Georgia Bulletin

The Newspaper of the Catholic Archdiocese of Atlanta

Atlanta

Georgia Senate Asked To Sideline Immigration Bill

By ANDREW NELSON, Staff Writer | Published March 20, 2008

Archbishop Wilton D. Gregory is asking the Georgia Senate to sideline a legislative proposal targeting illegal immigrants driving cars in the state, saying it would unfairly punish families.

The bill proposes allowing law enforcement officials to seize the car or truck driven by an undocumented person who is in an accident or commits a traffic violation.

In a letter to Lt. Gov. Casey Cagle, Archbishop Gregory said the measure is “an extremely harsh and grossly disproportionate penalty against families and particularly against the poor” in Georgia.

The measure, HB 978, is part of a package of immigration-related bills that surfaced in the Georgia Legislature this term. Some have likely died, such as a proposed constitutional amendment to make Georgia government English-only, but other proposals continue to be debated.

Rep. James Mills (R-Gainesville) sponsored the car-seizure legislation.

It would empower police to seize any vehicle driven by an illegal immigrant that is involved in a traffic violation or accident, if the bill becomes law. The proposal would cover rented and leased cars and trucks and, in a version currently being debated, would require an owner to prove he did not know the driver was an illegal immigrant to recover the vehicle.

Mills told his legislative colleagues during the House debate that the measure was necessary to combat illegal immigration here.

But critics of the proposal have said police officers don’t have the resources at a crash to determine if the driver is in the country illegally.

The measure easily passed the House on Feb. 28 by a vote of 104 to 51.

The interest surrounding immigration in Georgia mirrors what is happening across the country. Legislatures are writing immigration law since the federal government isn’t taking action, according to the National Conference of State Legislatures.

State lawmakers debated more than 1,500 bills related to immigration in 2007 and passed 240 laws, according to the Denver organization. The number of enacted laws is triple the number in 2006, when 84 legislative initiatives became law.

Immigration has been a priority of the archbishop for the past two years as more Latinos make their home in Georgia.

Archbishop Gregory does not write letters to legislative leaders often so this letter shows his concern for the issue, said Pat Chivers, the communications director for the archdiocese. It was delivered on Thursday, March 13.

The archbishop told Cagle that if a federal immigration law has been broken, it should be redressed with federal law, “not by taking the property they need to live and to support their families,” said the archbishop.

He asked that a legislative task force study the impact of the proposal to understand its effects before it is authorized.

In 2006, Archbishop Gregory penned a pastoral letter on immigration along with Savannah Bishop J. Kevin Boland.
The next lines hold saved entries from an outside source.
(* ===== verification/EngineProgress.v ===== *)
(** The engine finishes its work: once no more client requests arrive, every
    request is finished after a bounded number of turns of the busy loop. *)
From S2P Require Import Prelude Dict FreeQueue Request BlockHash BlockPool SingleType SingleTypeFacts KVManager KVManagerFacts KVSlots EncoderCache EncoderSched RequestQueue Scheduler SchedulerFacts SchedulerStep SchedulerCalls SchedulerRequests SchedulerKV SchedulerEncoder SchedulerHash SchedulerKeeps SchedulerProgress SchedulerRoom EngineCore EngineSafe.
Local Open Scope Z_scope.

Section Work.
Context {K E : Type} `{KV : KVCacheOps K} `{EC : EncoderCacheOps E} `{EF : EncoderCacheFree E}.
Context `{!KVCacheView K} `{!EncoderCacheView E}.
Context (cfg : sched_config) (hc : Request -> Prop).
Let max_len := cfg_max_model_len cfg.
Context `{KL : !KVCacheLaws K max_len hc} `{EL : !EncoderCacheLaws E (encoder_settings cfg)} `{KR : !KVCacheRoom K max_len hc}.
Implicit Types s : scheduler K E.

(** The work left for a request: it can get at most [max_len] tokens, and before
    each of them compute at most [max_len]. *)
Definition request_work (r : Request) : Z := (max_len - num_tokens r) * (max_len + 1) + (num_tokens r - num_computed_tokens r).
Definition most_work : Z := max_len * (max_len + 1).

(** The first running request is worked on in every step; without one, a step starts
    another. *)
Definition head_work s : Z :=
  match running s with
  | [] => most_work
  | ref :: _ => match requests s !! ref_id ref with Some r => request_work (base r) | None => 0 end
  end.
Definition work_left s : Z := Z.of_nat (size (requests s)) * (most_work + 1) + head_work s.
(** What [update_state_after_alloc] does when [computed] blocks hold cached tokens and the
    [pending] ones are to be loaded: the transfer goes from the host blocks of the offloaded
    blocks that overlap the pending ones to the pending blocks. *)
Lemma load_blocks_ok c r computed pending :
  let f := block_size_factor c in
  let blocks := computed ++ pending in
  let s := py_len computed / f in
  let e := py_len blocks / f in
  conn_ok c -> NoDup (block_hashes r) -> Forall (fun b => b.2 <> None) computed -> Forall (fun b => b.2 = None) pending -> pending <> [] ->
  py_len blocks mod f = 0 -> py_len blocks <= py_len (block_hashes r) ->
  (forall i, s <= i < e -> exists st, om_get (manager c) (hash_at c r i) = Some st /\ 0 <= ref_cnt st < 2 ^ 31 - 1) ->
  exists c' src, update_state_after_alloc r blocks (py_len pending * gpu_block_size c) c = Ok c' /\ conn_ok c' /\
    dict_get (request_id r) (cn_reqs_to_load c') = Some (src, GPULoadStoreSpec (pending.*1)) /\
    Forall2 (fun i d => block_id <$> om_get (manager c) (hash_at c r i) = Some d) (seqZ s (e - s)) (sp_block_ids src) /\
    forall h, block_id <$> om_get (manager c') h = block_id <$> om_get (manager c) h.
Proof.
  intros f blocks s e (Hg & Hf & Hoff & Hi) Hnd Hcomp Hpend Hne Hmod Hlen Hready.
  assert (Hlb : py_len blocks = py_len computed + py_len pending) by (unfold py_len, blocks; rewrite length_app; lia).
  assert (Hpos : 0 < py_len pending) by (unfold py_len; destruct pending; [done|cbn; lia]).
  assert (Hf' : 0 < f) by done. assert (He : py_len blocks = f * e) by (unfold e; apply Z.div_exact; [lia|done]).
  assert (Hc0 : 0 <= py_len computed) by (unfold py_len; lia).
  assert (Hs0 : 0 <= s) by (apply Z.div_pos; lia). assert (Hse : s < e) by (unfold s; apply Z.div_lt_upper_bound; lia).
  assert (Hncomp : py_len (filter (fun b : Z * option bytes => b.2 <> None) blocks) = py_len computed).
  { unfold blocks. rewrite filter_app, filter_all by (by apply Forall_forall). clear -Hpend.
    assert (filter (fun b : Z * option bytes => b.2 <> None) pending = []) as ->; [|by rewrite app_nil_r].
    induction Hpend as [|b l Hb _ IH]; [done|]. rewrite filter_cons, decide_False by (intros Hb'; by apply Hb'); exact IH. }
  assert (Hids : py_len (blocks.*1) = py_len blocks) by (unfold py_len; by rewrite length_fmap).
  unfold update_state_after_alloc. rewrite (proj2 (Z.eqb_neq _ _)) by nia.
  cbn [gpu_block_size offloaded_block_size block_size_factor manager set_block_ids set_cn_requests]. rewrite Hncomp, Hids, Hoff.
  replace (py_len computed * gpu_block_size c + py_len pending * gpu_block_size c) with (e * (gpu_block_size c * f)) by (rewrite Hlb in He; nia).
  fold f. rewrite Z.mod_mul by nia. rewrite Z.div_mul by nia. cbn [Z.eqb py_assert mbind result_bind].
  rewrite (proj2 (Z.eqb_eq _ _)) by nia. cbn [py_assert mbind result_bind].
  assert (Hq : e <= py_len (block_hashes r) / f) by (apply Z.div_le_lower_bound; lia).
  rewrite (proj2 (Z.leb_le _ _) Hq). cbn [py_assert mbind result_bind].
  rewrite (Z.mul_comm (gpu_block_size c) f), Z.div_mul_cancel_r by lia. fold s.
  set (c1 := set_block_ids _ _). assert (Eh : get_block_hashes c1 r s (Some e) = hash_at c r <$> seqZ s (e - s)).
  { apply (get_block_hashes_ok c1); unfold c1; cbn [block_size_factor set_block_ids set_cn_requests]; fold f; lia. }
  rewrite Eh. destruct (om_prepare_load_ok (manager c) (hash_at c r <$> seqZ s (e - s)) Hi) as (sp & m' & E & Hi' & _ & H2 & Hg').
  { apply block_hashes_nodup; [done|done|lia|]. fold f. replace (s + (e - s)) with e by lia. lia. }
  { intros h (i & -> & Hin%elem_of_seqZ)%list_elem_of_fmap. apply Hready. lia. }
  rewrite E. cbn [mbind result_bind]. eexists _, sp. split; [reflexivity|]. split; [split; [done|]; split; [done|]; split; done|]. cbn. split; [|split].
  - rewrite dict_get_set, decide_True by done. do 3 f_equal. rewrite py_slice_nonneg by lia. unfold blocks. rewrite fmap_app.
    replace (Z.to_nat (py_len computed)) with (length (computed.*1)) by (rewrite length_fmap; unfold py_len; lia).
    rewrite drop_app_length. apply take_ge. rewrite length_fmap. unfold py_len. rewrite length_app. lia.
  - by apply Forall2_fmap_l in H2.
  - intros h. rewrite Hg'. case_decide; [|done]. by destruct (om_get (manager c) h).
Qed.
End ConnectorFacts.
The Catholic spiritual leaders said “the treatment of the immigrant too often reflects failures of understanding and sinful patterns of chauvinism, prejudice, and discrimination that deny the unity of the human family.”
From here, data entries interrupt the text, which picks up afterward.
(** * TopCloud/loadbalancer: the routing and health-monitoring core of src/index.js

    A shallow embedding of the LoadBalancer object of [src/index.js] and the
    properties its specification states about it.

    Conventions of the embedding.
    - A JavaScript number that the code only compares and adds (client counts,
      requests per minute, ports) is an integer [Z]; [Infinity] is added where
      the code uses it ([number]). The code computes with doubles: its sums
      are those of [Z] as long as they stay within [2^53] in magnitude
      ([safe_slots]), and the statements about scores are made in that range.
    - [Math.random()] is an input of every function that calls it: a rational
      [random], which the language guarantees to satisfy [0 <= random < 1].
      The code floors the double nearest to [random * length]; the index of
      the embedding is the floor of the exact product, which is the same
      index whenever the product is not within [draw_margin] below an
      integer ([draws_inside]). Both indices lie within the list.
    - A call that can raise a [TypeError] returns a [completion].
    - [undefined] and [null] are [None]. *)

From Stdlib Require Import ZArith QArith Qround Ascii String List Sorted Lia.
From stdpp Require Import base option list sorting gmap strings.

Local Open Scope Z_scope.

(** ** JavaScript values used by the balancer *)

(** Numbers with [Infinity], as [calculateLeastBusyPort] uses them. *)
Inductive number : Type :=
| Fin (z : Z)
| Infinity.

Definition num_add (a b : number) : number :=
  match a, b with
  | Fin x, Fin y => Fin (x + y)
  | _, _ => Infinity
  end.

(** [a < b] *)
Definition num_lt (a b : number) : bool :=
  match a, b with
  | Fin x, Fin y => x <? y
  | Fin _, Infinity => true
  | Infinity, _ => false
  end.

(** [a == Infinity] *)
Definition is_Infinity (a : number) : bool :=
  match a with
  | Infinity => true
  | Fin _ => false
  end.

Definition num_le (a b : number) : Prop := num_lt b a = false.

(** The outcome of a call: a value, or a thrown [TypeError]
    (reading a property of [undefined]). *)
Inductive completion (A : Type) : Type :=
| Normal (a : A)
| TypeError.
Arguments Normal {A} a.
Arguments TypeError {A}.

#[global] Instance completion_ret : MRet completion := fun A a => Normal a.

#[global] Instance completion_bind : MBind completion :=
  fun A B k c =>
    match c with
    | Normal a => k a
    | TypeError => TypeError
    end.

(** [arr[i]] for an array and a number that is an integer: [undefined]
    outside the array. *)
Definition array_get {A : Type} (arr : list A) (i : Z) : option A :=
  if i <? 0 then None else arr !! Z.to_nat i.

(** *** Objects with integer keys, in enumeration order

    [for (i in obj)] visits the keys that are array indices
    ([0 <= k < 2^32 - 1]) in ascending order, then the other keys in the order
    in which they were created. A [jsobj] lists the properties in that order. *)
Definition jsobj (V : Type) : Type := list (Z * V).

Definition is_index (k : Z) : bool := (0 <=? k) && (k <? 2 ^ 32 - 1).

Fixpoint obj_get {V : Type} (o : jsobj V) (k : Z) : option V :=
  match o with
  | [] => None
  | (k', v) :: o' => if k' =? k then Some v else obj_get o' k
  end.

Fixpoint obj_replace {V : Type} (k : Z) (v : V) (o : jsobj V) : jsobj V :=
  match o with
  | [] => []
  | (k', v') :: o' =>
      if k' =? k then (k, v) :: o' else (k', v') :: obj_replace k v o'
  end.

Fixpoint obj_create {V : Type} (k : Z) (v : V) (o : jsobj V) : jsobj V :=
  match o with
  | [] => [(k, v)]
  | (k', v') :: o' =>
      if is_index k && (negb (is_index k') || (k <? k'))
      then (k, v) :: o
      else (k', v') :: obj_create k v o'
  end.

(** [obj[k] = v] *)
Definition obj_set {V : Type} (k : Z) (v : V) (o : jsobj V) : jsobj V :=
  match obj_get o k with
  | Some _ => obj_replace k v o
  | None => obj_create k v o
  end.

Definition obj_keys {V : Type} (o : jsobj V) : list Z := map fst o.

(** ** Data model *)

Record Worker : Type := mkWorker {
  w_host : string;
  w_port : Z
}.

(** The parsed body of a status response. *)
Record WorkerStatus : Type := mkStatus {
  clientCount : Z;
  httpRPM : Z;
  ioRPM : Z
}.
Last year, the archbishop joined with Jewish and Muslim leaders calling for an immigration debate that doesn’t denigrate the newcomers.

Representatives from the Georgia Catholic Conference, the lobbying arm of the two dioceses in the state, have worked the halls of the statehouse in opposition to the measure. Frank Mulcahy, executive director, spoke against the measure to the Senate Public Safety Committee on March 17.

Chivers said senators raised a lot of questions about the proposal.

“I’m pleased that it didn’t pass the subcommittee, but I’m still cautious,” she said.